Marta/Rei è lo pseudonimo di una studentessa liceale bolognese di 16 anni.  Questo suo racconto, “Amiche del Pomeriggio”, esperimento di scrittura visionaria, è il suo esordio narrativo ed esplora dimensioni personali non convenzionali  della comprensione, ove la  percezione di luoghi, significati e cognizioni della realtà si mescola all’instabilità adolescenziale e ad istanze interiori coltivate con la fantasia. 

15589704_10154805232219293_8629270778570903363_n

Unknown

Io l’orologio non lo guardo mai. Per tutti è normale sapere che ora è, per me è il contrario, trovo normale non saperlo. Non porto l’orologio al polso, e quando lo portavo (mio padre e mia madre me ne hanno regalati più di uno, alle scuole elementari ) temevo sempre che all’improvviso qualcuno mi chiedesse l’ora esatta.  Non dico che non sapessi leggerlo, ma lo facevo con lentezza, dovevo contare, interpretarlo, era un’operazione che non mi riusciva in modo meccanico, immediato. Dovevo pensarci.

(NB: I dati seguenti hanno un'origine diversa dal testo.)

Lemma GetDevice_class_miss_witness :
  host_path (ctx Host.info) "0000:00:14.0" ≠ "" ∧
  host_parse Host.fs (host_path (ctx Host.info) "0000:00:14.0") =
    Ret (Some Host.modalias_usb) ∧
  Classes Host.info !! classID Host.modalias_usb = None ∧
  ∃ dev,
    host_GetDevice Host.fs Host.info "0000:00:14.0" = Ret (Some dev) ∧
    Device_Subclass dev =
      Some {| Subclass_ID := "03"; Subclass_Name := "unknown";
              Subclass_ProgrammingInterfaces := [] |}.
Proof.
  assert (host_path (ctx Host.info) "0000:00:14.0" ≠ "") as Hfp
    by (vm_compute; discriminate).
  assert (host_parse Host.fs (host_path (ctx Host.info) "0000:00:14.0") =
            Ret (Some Host.modalias_usb)) as Hm
    by (vm_compute; reflexivity).
  assert (Classes Host.info !! classID Host.modalias_usb = None) as Hmiss
    by (vm_compute; reflexivity).
  split; [exact Hfp|]. split; [exact Hm|]. split; [exact Hmiss|].
  destruct (GetDevice_class_miss Host.lower AddressFromString_split
              Host.paths Host.clean Host.fs Host.info "0000:00:14.0"
              Host.modalias_usb Hfp Hm Hmiss)
    as (dev & Hdev & _ & Hsc & _).
  exists dev. split; [exact Hdev | exact Hsc].
Defined.

Lemma Host_class_keys :
  ∀ k class, Classes Host.info !! k = Some class → any_upper k = false.
Proof.
  intros k class Hk. unfold Host.info in Hk. simpl in Hk.
  apply lookup_singleton_Some in Hk as [<- _]. reflexivity.
Defined.

Lemma GetDevice_capital_class_witness :
  host_path (ctx Host.info) "0000:00:14.0" ≠ "" ∧
  any_upper
    (string_of_list_byte
       (sub (bytes_of (slice_of_string Host.blob_usb)) 44 46)) = true ∧
  ∃ dev,
    host_GetDevice Host.fs Host.info "0000:00:14.0" = Ret (Some dev) ∧
    Device_Class dev =
      Some {| Class_ID := "0C"; Class_Name := "unknown";
              Class_Subclasses := [] |}.
Proof.
  assert (host_path (ctx Host.info) "0000:00:14.0" ≠ "") as Hfp
    by (vm_compute; discriminate).
  assert (any_upper
            (string_of_list_byte
               (sub (bytes_of (slice_of_string Host.blob_usb)) 44 46))
          = true) as Hup by (vm_compute; reflexivity).
  split; [exact Hfp|]. split; [exact Hup|].
  destruct (GetDevice_capital_class Host.lower AddressFromString_split
              Host.paths Host.clean Host.fs Host.info "0000:00:14.0"
              (slice_of_string Host.blob_usb) Hfp)
    as (dev & Hdev & Hclass).
  - vm_compute. reflexivity.
  - vm_compute. lia.
  - vm_compute. lia.
  - exact Host_class_keys.
  - exact Hup.
  - exists dev. split; [exact Hdev | exact Hclass].
Defined.
(** [strconv.Atoi(s)], that is [ParseInt(s, 10, 0)] with a 64 bit [int]:
    an optional sign and one or more decimal digits. A value out of the
    range of [int] is clamped and reported with [ErrRange]. *)
Definition Atoi (s : string) : Z * option NumError :=
  match s with
  | EmptyString => (0, Some ErrSyntax)
  | String c rest =>
      let neg := Ascii.eqb c "-" in
      let body := if Ascii.eqb c "+" || Ascii.eqb c "-" then rest else s in
      match body with
      | EmptyString => (0, Some ErrSyntax)
      | _ =>
          match parseDigits body 0 with
          | None => (0, Some ErrSyntax)
          | Some un =>
              if negb neg && (cutoff <=? un) then (cutoff - 1, Some ErrRange)
              else if neg && (cutoff <? un) then (- cutoff, Some ErrRange)
              else (if neg then - un else un, None)
          end
      end
  end.

(** *** [ParseFloat] *)

Definition lower (c : ascii) : ascii :=
  if (byte_of "A" <=? byte_of c) && (byte_of c <=? byte_of "Z")
  then ascii_of_N (N_of_ascii c + 32) else c.

Fixpoint equalFold (s t : string) : bool :=
  match s, t with
  | EmptyString, EmptyString => true
  | String a s', String b t' => Ascii.eqb (lower a) (lower b) && equalFold s' t'
  | _, _ => false
  end.
(** Panic and Panicf: nothing for a nil cause; otherwise the call does not
    return, and the result is the value it panics with. *)
Definition logger_Panic {S} (l : logger) (cause : option string) (message : string)
    : M S (option string) :=
  match cause with
  | None => ret None
  | Some cause => let* p := sendPanic l cause message in ret (Some p)
  end.

Definition logger_Panicf {S} (Sprintf : string → list value → string) (l : logger)
    (cause : option string) (format : string) (values : list value)
    : M S (option string) :=
  match cause with
  | None => ret None
  | Some cause => let* p := sendPanicf Sprintf l cause format values in ret (Some p)
  end.

(** Recover, called by a defer: [recovered] is what recover() returns and
    [ourPanic] what ourPanic() answers. *)
Definition logger_Recover {S} (l : logger) (ourPanic : bool) (recovered : option string)
    (message : string) : M S unit :=
  match recovered with
  | None => ret tt
  | Some cause => if ourPanic then ret tt else sendRecovery l cause message
  end.

(** A call of one of the logging methods of a logger. *)
Inductive logcall :=
| call_Debug (message : string)
| call_Debugf (format : string) (values : list value)
| call_Info (message : string)
| call_Infof (format : string) (values : list value)
| call_Warn (message : string)
| call_Warnf (format : string) (values : list value)
| call_Error (err : error) (message : string)
| call_Errorf (err : error) (format : string) (values : list value)
| call_Panic (cause : option string) (message : string)
| call_Panicf (cause : option string) (format : string) (values : list value)
| call_Recover (ourPanic : bool) (recovered : option string) (message : string)
| call_ReportRecovery (ourPanic : bool) (cause : option string) (message : string).

(** The call; the result is the value it panics with, if it does. *)
Definition logger_call {S} (Sprintf : string → list value → string) (l : logger)
    (lc : logcall) : M S (option string) :=
  match lc with
  | call_Debug message => exec logger_Debug l message in ret None
  | call_Debugf format values => exec logger_Debugf Sprintf l format values in ret None
  | call_Info message => exec logger_Info l message in ret None
  | call_Infof format values => exec logger_Infof Sprintf l format values in ret None
  | call_Warn message => exec logger_Warn l message in ret None
  | call_Warnf format values => exec logger_Warnf Sprintf l format values in ret None
  | call_Error err message => exec logger_Error l err message in ret None
  | call_Errorf err format values =>
      exec logger_Errorf Sprintf l err format values in ret None
  | call_Panic cause message => logger_Panic l cause message
  | call_Panicf cause format values => logger_Panicf Sprintf l cause format values
  | call_Recover ourPanic recovered message =>
      exec logger_Recover l ourPanic recovered message in ret None
  | call_ReportRecovery ourPanic cause message =>
      exec logger_ReportRecovery l ourPanic cause message in ret None
  end.

(** How a logging call has gone: the state is as before (the send counter
    provided it is not at its greatest value), and what was called is
    nothing, or the Send calls of the dispatch of one event of a level from
    FATAL to DEBUG that carries the logger's context. *)
Definition logged {S A} (l : logger) (w : world S) (r : A * world S * list call) : Prop :=
  published (world_of r) = published w ∧
  workersMade (world_of r) = workersMade w ∧
  collectors (world_of r) = collectors w ∧
  (-2 ^ 31 <= sending w < 2 ^ 31 - 1 → world_of r = w) ∧
  (calls_of r = [] ∨
   ∃ ev, severity (ev_Level ev) ∧ ev_Context ev = context l ∧
         (ev_Level ev <= cfg_threshold (published w))%N ∧
         calls_of r = dispatchEvent_sends (registry (published w)) ev).

(** ** The workers in use (worker source) *)

(** Sends made one after the other on an asynchronous worker. *)
Fixpoint asyncWorker_Sends (w : asyncWorker) (es : list Event) : sent :=
  match es with
  | [] => send_returns w
  | e :: es =>
      match asyncWorker_Send w e with
      | send_returns w' => asyncWorker_Sends w' es
      | send_panics => send_panics
      end
  end.

Definition with_queue (w : asyncWorker) (q : option chan) : asyncWorker :=
  {| aw_drops := aw_drops w; aw_collector := aw_collector w; aw_queue := q;
     aw_lastdrops := aw_lastdrops w |}.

Gli orologi con il quadrante senza i numeri mi mettevano il panico.  Quelli con solo i numeri delle ore, almeno, mi aiutavano, lasciandomi la fatica dell’interpretazione dei minuti.

Città Fraintesa (Giuseppe Basile © Geophonìe, Gen.2014)

E venticinque, e trenta, e quaranta ma quando erano “e quaranta” dovevo dire “meno venti”, chissà perché: forse solo per complicarmi la vita. C’è della cattiveria, pensavo, in questa pretesa che gli altri hanno di farsi dire le cose secondo delle convenzioni più complicate. Sono le tre e quarantatrè, dissi una volta. Le mie compagne di classe risero: “Scusa ma non sai dire: sono quasi le quattro meno un quarto?” Candidamente risposi: “no. In fondo, che differenza c’è?”

Ho sempre avuto la sensazione, sin da bambina, che non fosse tanto importante sapere certe cose, quanto saperle dire. Anche oggi, in questa scuola, c’è gente che viene premiata perchè sa usare così bene le parole che già solo questo basta. Usando le parole giuste, certe persone riescono a costruire un muro così solido che ti impedisce di scoprire se le cose che dicono le abbiano capite davvero. Una sorta di ipocrisia legalizzata, un falso didattico. Io, invece, che le cose le capisco benissimo, devo dimostrarlo, perché con le mie poche parole, e forse la mia timidezza, suscito il sospetto di non aver compreso davvero, fino in fondo, ciò che sto esponendo.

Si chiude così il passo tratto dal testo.